Detective Benoit poked her head in, and Jake and Max led her back out towards the bodies. The ME was taking a look at Malcolm’s leg as Renee and Britt followed Detective Ebon and the officer into the kitchen—a neutral, out-of-the-way room for their purposes.

“This would be better if we could talk to Ms Chambers alone,” Detective Ebon said pointedly.

Britt knew that the pleasantries were laced with an order, but she stood her ground, and at an inch taller than Detective Ebon, she managed to stare him down.

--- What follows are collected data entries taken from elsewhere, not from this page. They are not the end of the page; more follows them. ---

(** * Ampel-plots: [ampel/plot/utils.py]

    A shallow embedding of the SVG helpers of Ampel-plots
    ([mplfig_to_svg_dict], [decompress_svg_dict], [stack_svg], [rescale],
    [to_png]) together with the pieces of the Python runtime they lean on:
    exceptions, [str] methods, the [float] type with its text conversions,
    and [base64.b64encode]. *)

From Stdlib Require Import ZArith NArith String Ascii List Bool Lia.
From Stdlib Require Import Floats DecimalString.
From Stdlib.Strings Require Import Byte.
From stdpp Require Import base option strings gmap.

Set Warnings "-inexact-float".

Local Open Scope Z_scope.

(* ===================================================================== *)
(** * The Python runtime *)
(* ===================================================================== *)

Module Py.

(** ** Exceptions and results

    A call either returns a value or raises; the exception classes are the
    ones the module can meet. *)

Inductive exn : Type :=
| ValueError (msg : string)
| AttributeError (msg : string)
| KeyError (key : string)
| TypeError (msg : string)
| XMLSyntaxError.

Inductive result (A : Type) : Type :=
| Ok (a : A)
| Raise (e : exn).
Arguments Ok {A} a.
Arguments Raise {A} e.

Definition bind {A B} (r : result A) (k : A -> result B) : result B :=
  match r with
  | Ok a => k a
  | Raise e => Raise e
  end.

“All right, then,” Ebon muttered.

The officer, a young woman named Laura, asked Renee to stand still as she took pictures of blood spatter and new wounds, scratches on her arms and bruises on her shoulder where his teeth had pressed until the flash of the camera illuminated them to her.

The officer stepped to the side when she was done, another silent advocate for Renee in her trauma. Renee supposed it was procedure when dealing with women. It did not annoy her.

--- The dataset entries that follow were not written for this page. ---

(** [dt.strftime('%Y-%m-%d %H:%M')], for a year of four digits. *)
Definition strftime_Ymd_HM (dt : datetime) : string :=
  zfill 4 (year dt) +:+ "-" +:+ zfill 2 (month dt) +:+ "-" +:+ zfill 2 (day dt)
  +:+ " " +:+ zfill 2 (hour dt) +:+ ":" +:+ zfill 2 (minute dt).

(** ** The data model: the dictionaries of [data] *)

Module Contribution.
Record t {A : Type} := Make { user : string; amount : A; date : string }.
Arguments t : clear implicits.
End Contribution.

Module Stokvel.
Record t {A : Type} := Make {
  members : list string;
  contributions : list (Contribution.t A);
  balance : A;
  created_date : string;
  created_by : string
}.
Arguments t : clear implicits.

Definition set_members {A} (s : t A) (ms : list string) : t A :=
  Make A ms (contributions s) (balance s) (created_date s) (created_by s).
Definition set_contributions {A} (s : t A) (cs : list (Contribution.t A)) : t A :=
  Make A (members s) cs (balance s) (created_date s) (created_by s).
Definition set_balance {A} (s : t A) (b : A) : t A :=
  Make A (members s) (contributions s) b (created_date s) (created_by s).
End Stokvel.

Module User.
Record t {A : Type} := Make {
  password : string;
  balance : A;
  transactions : list string;
  stokvels : list string
}.
Arguments t : clear implicits.

Definition set_balance {A} (u : t A) (b : A) : t A :=
  Make A (password u) b (transactions u) (stokvels u).
Definition set_transactions {A} (u : t A) (ts : list string) : t A :=
  Make A (password u) (balance u) ts (stokvels u).
Definition set_stokvels {A} (u : t A) (ss : list string) : t A :=
  Make A (password u) (balance u) (transactions u) ss.
End User.

Module Summary.
Record t {A : Type} := Make {
  name : string;
  balance : A;
  total_contributions : A;
  member_count : nat;
  members : list string;
  created_date : string;
  created_by : string
}.
Arguments t : clear implicits.
End Summary.

(** [data = {"users": {...}, "stokvels": {...}}] *)
Record Data {A : Type} := {
  users : gmap string (User.t A);
  stokvels : gmap string (Stokvel.t A)
}.
Arguments Data : clear implicits.

Definition empty_data {A} : Data A := {| users := ∅; stokvels := ∅ |}.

“If you’re ready, Ms Chambers, we can get this over quickly so that Laura can take your clothes and you can clean up,” Ebon said.

Renee nodded.

“Please take me through the events of the night.”

Renee explained, in vaguer terms than she would have liked, how they had been in the barn keeping the dogs and her friends safe from Grant. She had kicked him off the sanctuary when she had learned what he had done to the animals, but had fully expected him to come back for some kind of revenge, since he had developed an obsession with her.

“Did you return any of his advances?” Detective Ebon asked. He looked straight at her, peering at her face, and she knew that if she lied on this matter, he would know.

“At the beginning,” she answered.

She went on to say that they had been alerted to his presence when he’d thrown the body of Josh Beall against the door of the dog barn. Three of her people had gone out to confront him, as was their right to protect the property, which had led to Malcolm’s leg wound. She, of course, did not explain that the wound was a bite.

Renee continued by saying that she and some of her people had gone out to confront him head-on, since Renee had known he would not stop until he encountered her. She was honest when she said she had gone out with the knife on the gun, just in case she had not been able to manage what she needed with a gunshot, and in case she used up her ammunition. She gave the bare minimum of details of the attack, saying that Grant had come at her, and while she had hesitated to begin with, she’d shot him in the chest when he’d grabbed her. Unfortunately, he had kept coming and hurt her even more, so she had stabbed him in the belly with the knife, and that had finally seemed to stop him.

“So you’re saying it was self-defence,” Detective Ebon clarified.

“What would you say it is?” Renee said. She was tired, and she did not want his games. “He stalked me, murdered Josh, hurt a friend, threatened more of them, and then came after me. In what universe is that not self-defence?”

“Witnesses?” Ebon asked, evading the question.

“Me,” Britt said. “And Jake. Jake, Malcolm, and Leslie were witness to the first attack. And Grant admitted to killing the animals and the man.”

Detective Ebon gave Britt another look. “I don’t believe we’ve met.”

“No, we haven’t.” Britt didn’t continue.

Ebon kept an eye on her for a minute, then flipped his notebook closed. “Well, I need to go out and look at the crime scene. If you could remove your clothing and give it to Laura before you take a shower, we would appreciate it. Laura, if you could follow Ms Chambers to her shower and make sure she doesn’t walk into it with her clothes on. She’s looking a little out of it. Thank you. I’ll speak to you again after you’re finished.”